• **YOUR OBJECTIVE**
Start at the line with "change (Qabs (Z.pos n # d)) with (Z.pos n # d)." in the records below, stop at the line with "(-1022) - 52) == x)%Q).", and return every line in that span exactly, the two end lines included.

━━━━━━━━━━

(** The fallback downloads every variant once, in order. *)
Lemma forEach_downloads l : forall start w s,
  forEach l start (fun v i => triggerDownload (dataURLtoBlob v) (pngName i)) (w, s)
    = ((andThen w (imap (fun i v => Download (DataBlob v)
                                             (pngName (start + Z.of_nat i))) l), s),
       JS.Ok tt).
Proof.
  induction l as [| v l IH]; intros start w s.
  - cbn [forEach imap]. rewrite andThen_nil. reflexivity.
  - cbn [forEach]. unfold mbind at 1. unfold triggerDownload at 1, emit at 1.
    rewrite IH. fold (andThen w [Download (dataURLtoBlob v) (pngName start)]).
    rewrite andThen_app. cbn [imap app]. unfold dataURLtoBlob.
    replace (start + Z.of_nat 0) with start by lia.
    do 4 f_equal. apply imap_ext. intros i x _. cbn.
    do 2 f_equal. lia.
Qed.

(** [generateVariants] either returns, or fails to decode the source. *)
Lemma generateVariants_total mt src opts :
  (exists out, generateVariants mt src opts = JS.Ok out) \/
  generateVariants mt src opts = JS.Throw (JS.mkError "Gagal memuat gambar.").
Proof.
  destruct (loadImage src) as [base | e |] eqn:Hload.
  - left. destruct (generateVariants_summary mt src opts base Hload) as (out & H & _).
    eauto.
  - right. unfold generateVariants. destruct (ratios (ratio opts)).
    rewrite Hload. cbn [JS.bind]. f_equal.
    destruct src as [m [[w h] |] | w h ops]; cbn in Hload; congruence.
  - destruct src as [m [[w h] |] | w h ops]; discriminate.
Qed.

(** What [incOpsUsed] does: the write is refused and nothing changes, or
    the count read from the store, plus [n], is stored and held. *)
Lemma incOpsUsed_runs w s n :
  incOpsUsed n (w, s)
    = match setItemFailure w with
      | Some e => ((w, s), JS.Throw e)
      | None =>
          ((stored w (keyForToday w) (JS.String (JS.add (getOpsUsed w) n)),
            mkState (img s) (busy s) (error s) (options s) (variants s) (copies s)
                    (JS.add (getOpsUsed w) n)),
           JS.Ok tt)
      end.
Proof. destruct w as [store day clock mt zip [e |] log], s; reflexivity. Qed.

(** [runGenerate], outcome by outcome: the two guards, the drawing, the
    write of the count. *)
Lemma runGenerate_runs w s :
  runGenerate (w, s)
    = match img s with
      | None => ((w, reported s "Harap unggah foto produk dulu."), JS.Ok tt)
      | Some i =>
          if JS.le (remaining s) (JS.Num 0)
          then ((w, reported s "Batas 30 operasi/hari tercapai."), JS.Ok tt)
          else
            match generateVariants (measureText w) i (options s) with
            | JS.Ok out =>
                match setItemFailure w with
                | Some e =>
                    ((w, unsaved s out (messageOr e "Gagal generate.")), JS.Ok tt)
                | None =>
                    ((stored w (keyForToday w)
                             (JS.String (JS.add (getOpsUsed w) (JS.Num 1))),
                      generated s out (JS.add (getOpsUsed w) (JS.Num 1))),
                     JS.Ok tt)
                end
            | JS.Throw e => ((w, reported s (messageOr e "Gagal generate.")), JS.Ok tt)
            | JS.Hang =>
                ((w, mkState (img s) true None (options s) (variants s) (copies s)
                             (opsUsed s)), JS.Hang)
            end
      end.
Proof.
  destruct w as [store day clock mt zip full log], s as [[i |] b er o v c n];
    unfold runGenerate, generateTry; run_handler; [| reflexivity].
  destruct (JS.le _ _); run_handler; [reflexivity |].
  destruct (generateVariants mt i o) as [out | e |]; run_handler;
    [| reflexivity | reflexivity].
  rewrite incOpsUsed_runs. cbn [setItemFailure].
  destruct full as [e |]; reflexivity.
Qed.



Lemma exportAll_runs w s :
  exportAll (w, s)
    = match zipFailure w with
      | Some e => ((andThen w (fallbackEffects s e), idle s), JS.Ok tt)
      | None =>
          ((andThen w [Download
                         (ZipBlob (imap (fun i v => (pngName (Z.of_nat i), v))
                                        (variants s)))
                         ("ProductPro_" +:+ JS.String_of_Z (now w) +:+ ".zip")],
            idle s), JS.Ok tt)
      end.
Proof.
  destruct w as [store day clock mt [e |] full log], s as [i b er o v c n];
    unfold exportAll, exportTry, zipTry, zipCatch; run_handler.
  - rewrite forEach_downloads. run_handler.
    unfold andThen, fallbackEffects, idle. cbn. rewrite <- app_assoc. reflexivity.
  - reflexivity.
Qed.




(** ** Numbers and their text *)

Section Exact.
Import Binary64.

Lemma pow2_mono a b : a <= b -> (pow2 a <= pow2 b)%Q.
Proof.
  intros Hab. replace b with (a + (b - a)) by lia. rewrite pow2_plus.
  rewrite (pow2_Z (b - a)) by lia.
  pose proof (pow2_pos a) as Ha.
  assert (H1 : (1 <= inject_Z (2 ^ (b - a)))%Q).
  { change 1%Q with (inject_Z 1). rewrite <- Zle_Qle.
    pose proof (Z.pow_pos_nonneg 2 (b - a)). lia. }
  set (P := pow2 a) in *. set (K := inject_Z (2 ^ (b - a))) in *.
  assert (H : (P * 1 <= P * K)%Q) by (apply Qmult_le_l; assumption).
  lra.
Qed.

Lemma rne_Z t k : (t == inject_Z k)%Q -> rne t = k.
Proof.
  intros H. unfold rne. rewrite (Qfloor_comp _ _ H), Qfloor_Z.
  destruct (Qcompare_spec (t - k) (1 # 2)) as [He | Hl | Hg];
    [exfalso | reflexivity | exfalso]; set (K := inject_Z k) in *; lra.
Qed.

(** A positive number with a significand below 2^53 and an exponent
    from -1074 is a binary64 value: rounding at the binade [e], or at
    the least binade -1022, returns it. *)
Lemma round_exact a m j :
  0 < m < 2 ^ 53 -> -1074 <= j -> (a == m * pow2 j)%Q ->
  let e := Z.max (binade a) (-1022) in
  (inject_Z (rne (a / pow2 (e - 52))) * pow2 (e - 52) == a)%Q.
Proof.
  intros [Hm Hm53] Hj Ha e.
  assert (HmQ : (0 < m)%Q) by (change 0%Q with (inject_Z 0); rewrite <- Zlt_Qlt; exact Hm).
  pose proof (pow2_pos j) as Hpj.
  assert (Hpos : (0 < a)%Q) by (rewrite Ha; apply Qmult_lt_0_compat; assumption).
  pose proof (binade_le a Hpos) as He.
  assert (Hlt : binade a < 53 + j).
  { destruct (Z_lt_le_dec (binade a) (53 + j)) as [|Hge]; [assumption | exfalso].
    pose proof (pow2_mono _ _ Hge) as Hmono.
    rewrite pow2_plus, (pow2_Z 53) in Hmono by lia.
    assert (Hm' : (m <= 9007199254740991)%Q)
      by (change 9007199254740991%Q with (inject_Z 9007199254740991);
          rewrite <- Zle_Qle; lia).
    change (inject_Z (2 ^ 53)) with 9007199254740992%Q in Hmono.
    assert (H1 : (m * pow2 j <= 9007199254740991 * pow2 j)%Q)
      by (apply Qmult_le_compat_r; [exact Hm' | lra]).
    set (P := pow2 j) in *. set (E := pow2 (binade a)) in *. lra. }
  assert (Hd : 0 <= j - (e - 52)) by (unfold e; lia).
  set (d := j - (e - 52)) in *.
  assert (Hq : (a / pow2 (e - 52) == inject_Z (m * 2 ^ d))%Q).
  { rewrite inject_Z_mult, <- (pow2_Z d) by exact Hd.
    rewrite Ha. replace j with (d + (e - 52)) at 1 by (unfold d; lia).
    rewrite pow2_plus. pose proof (pow2_pos (e - 52)). field.
    apply Qnot_eq_sym, Qlt_not_eq; assumption. }
  rewrite (rne_Z _ _ Hq), <- Hq. pose proof (pow2_pos (e - 52)). field.
  apply Qnot_eq_sym, Qlt_not_eq; assumption.
Qed.

End Exact.

(** *** Integers up to 2^53 are numbers *)

Lemma Qred_Z z : Qred (inject_Z z) = inject_Z z.
Proof.
  unfold Qred, inject_Z.
  pose proof (Z.ggcd_gcd z 1) as Hg.
  pose proof (Z.ggcd_correct_divisors z 1) as Hd.
  destruct (Z.ggcd z 1) as [g [a b]]. cbn [fst snd] in *.
  rewrite Z.gcd_1_r in Hg. subst g. destruct Hd as [Ha Hb].
  replace a with z by lia. replace b with 1 by lia. reflexivity.
Qed.

Lemma ofQ_pos x z : 0 < z <= 2 ^ 53 -> (x == inject_Z z)%Q -> JS.ofQ x = JS.Num z.
Proof.
  intros [Hz Hz53] Hx.
  assert (HzQ : (0 < inject_Z z)%Q)
    by (change 0%Q with (inject_Z 0); rewrite <- Zlt_Qlt; exact Hz).
  assert (Hpos : (0 < x)%Q) by (rewrite Hx; exact HzQ).
  destruct x as [[| n | n] d];
    try (exfalso; revert Hpos; unfold Qlt; cbn; lia).
  unfold JS.ofQ. cbn [Qnum]. change (Z.pos n <? 0) with false. cbv iota.
  change (Qabs (Z.pos n # d)) with (Z.pos n # d).
  set (x := Z.pos n # d) in *.
  assert (Hexact : (inject_Z (Binary64.rne (x / Binary64.pow2 (Z.max (Binary64.binade x) (-1022) - 52)))
                    * Binary64.pow2 (Z.max (Binary64.binade x) (-1022) - 52) == x)%Q).
  { destruct (Z.eq_dec z (2 ^ 53)) as [-> | Hne].
    - apply (round_exact x 1 53); [lia | lia |].
      rewrite Hx, pow2_Z by lia. ring.
    - apply (round_exact x z 0); [lia | lia |].
      rewrite Hx. change (Binary64.pow2 0) with 1%Q. ring. }
  set (v := (inject_Z (Binary64.rne _) * _)%Q) in *.
  assert (Hv : (v == inject_Z z)%Q) by (rewrite Hexact; exact Hx).
  destruct (Qle_bool (Binary64.pow2 1024) v) eqn:Hover.
  - exfalso. apply Qle_bool_iff in Hover. rewrite Hv in Hover.
    pose proof (pow2_mono 54 1024 ltac:(lia)) as Hmono.
    rewrite (pow2_Z 54) in Hmono by lia.
    change (inject_Z (2 ^ 54)) with 18014398509481984%Q in Hmono.
    assert (Hz' : (inject_Z z <= 9007199254740992)%Q)
      by (change 9007199254740992%Q with (inject_Z 9007199254740992);
          rewrite <- Zle_Qle; lia).
    set (P := Binary64.pow2 1024) in *. set (Z' := inject_Z z) in *. lra.
  - rewrite (Qred_complete _ _ Hv), Qred_Z. reflexivity.
Qed.

Lemma ofQ_Z x z : Z.abs z <= 2 ^ 53 -> (x == inject_Z z)%Q -> JS.ofQ x = JS.Num z.
Proof.
  intros Hz Hx. destruct (Z.lt_trichotomy z 0) as [Hneg | [-> | Hpos]].
  - assert (HzQ : (inject_Z z < 0)%Q)
      by (change 0%Q with (inject_Z 0); rewrite <- Zlt_Qlt; exact Hneg).
    destruct x as [[| n | n] d];
      try (exfalso; rewrite <- Hx in HzQ; revert HzQ; unfold Qlt; cbn; lia).
    assert (Hx' : (Z.pos n # d == inject_Z (- z))%Q).
    { rewrite inject_Z_opp, <- Hx. reflexivity. }
    pose proof (ofQ_pos (Z.pos n # d) (- z) ltac:(lia) Hx') as H.
    unfold JS.ofQ in *. cbn [Qnum] in *.
    change (Z.neg n <? 0) with true. change (Z.pos n <? 0) with false in H.
    cbv iota in *.
    change (Qabs (Z.neg n # d)) with (Z.pos n # d).
    change (Qabs (Z.pos n # d)) with (Z.pos n # d) in H.
    set (v := (inject_Z (Binary64.rne _) * _)%Q) in *.
    destruct (Qle_bool (Binary64.pow2 1024) v); [discriminate |].
    rewrite Qred_opp.
    destruct (Qred v) as [rn rd]. cbn [Qden Qnum Qopp] in *.
    destruct (rd =? 1)%positive; [| discriminate].
    injection H as H. f_equal. lia.
  - destruct x as [[| n | n] d]; try (exfalso; revert Hx; unfold Qeq; cbn; lia).
    reflexivity.
  - apply ofQ_pos; [lia | exact Hx].
Qed.

(** [ofZ] is [ofQ] on the integers. *)
Lemma ofZ_nearest z : JS.ofZ z = JS.ofQ (inject_Z z).
Proof.
  unfold JS.ofZ. destruct (Z.leb_spec (Z.abs z) (2 ^ 53)) as [Hz | _]; [| reflexivity].
  symmetry. apply ofQ_Z; [exact Hz | reflexivity].
Qed.

Lemma add_Num x y :
  Z.abs (x + y) <= 2 ^ 53 -> JS.add (JS.Num x) (JS.Num y) = JS.Num (x + y).
Proof.
  intros H. cbn [JS.add]. unfold JS.ofZ. apply Z.leb_le in H. rewrite H. reflexivity.
Qed.

Lemma sub_Num x y :
  Z.abs (x - y) <= 2 ^ 53 -> JS.sub (JS.Num x) (JS.Num y) = JS.Num (x - y).
Proof. intros H. unfold JS.sub. cbn [JS.neg]. apply add_Num. exact H. Qed.

(** ** Decimal text *)

Lemma string_of_uint_digits u : isDigits (NilEmpty.string_of_uint u) = true.
Proof. induction u; cbn; auto. Qed.

Lemma digit_not_space c :
  JS.isDigit c = true ->
  JS.ws1 c = false /\ (forall c2, JS.ws2 c c2 = false) /\
  (forall c2 c3, JS.ws3 c c2 c3 = false).
Proof.
  unfold JS.isDigit, JS.ws1, JS.ws2, JS.ws3. set (n := JS.code c).
  intros H. apply andb_true_iff in H as [H1 H2].
  apply Z.leb_le in H1, H2.
  repeat split; intros;
    repeat match goal with
           | |- context [?a =? ?b] =>
               destruct (Z.eqb_spec a b); [lia |]
           | |- context [?a <=? ?b] =>
               destruct (Z.leb_spec a b); try lia
           end; reflexivity.
Qed.

Lemma trimStart_digit c r :
  JS.isDigit c = true -> JS.trimStart (String c r) = String c r.
Proof.
  intros H. destruct (digit_not_space c H) as (H1 & H2 & H3).
  cbn [JS.trimStart]. rewrite H1.
  destruct r as [| c2 r]; [reflexivity |]. rewrite H2.
  destruct r as [| c3 r]; [reflexivity |]. rewrite H3. reflexivity.
Qed.

Lemma trimEnd_digits s : isDigits s = true -> JS.trimEnd s = s.
Proof.
  induction s as [| c r IH]; [reflexivity |].
  cbn [isDigits]. intros H. apply andb_true_iff in H as [Hc Hr].
  cbn [JS.trimEnd]. unfold JS.blank. rewrite (trimStart_digit c r Hc).
  rewrite (IH Hr). reflexivity.
Qed.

━━━━━━━━━━

• **SOLUTION FOR THIS TASK**
  change (Qabs (Z.pos n # d)) with (Z.pos n # d).
  set (x := Z.pos n # d) in *.
  assert (Hexact : (inject_Z (Binary64.rne (x / Binary64.pow2 (Z.max (Binary64.binade x) (-1022) - 52)))
                    * Binary64.pow2 (Z.max (Binary64.binade x) (-1022) - 52) == x)%Q).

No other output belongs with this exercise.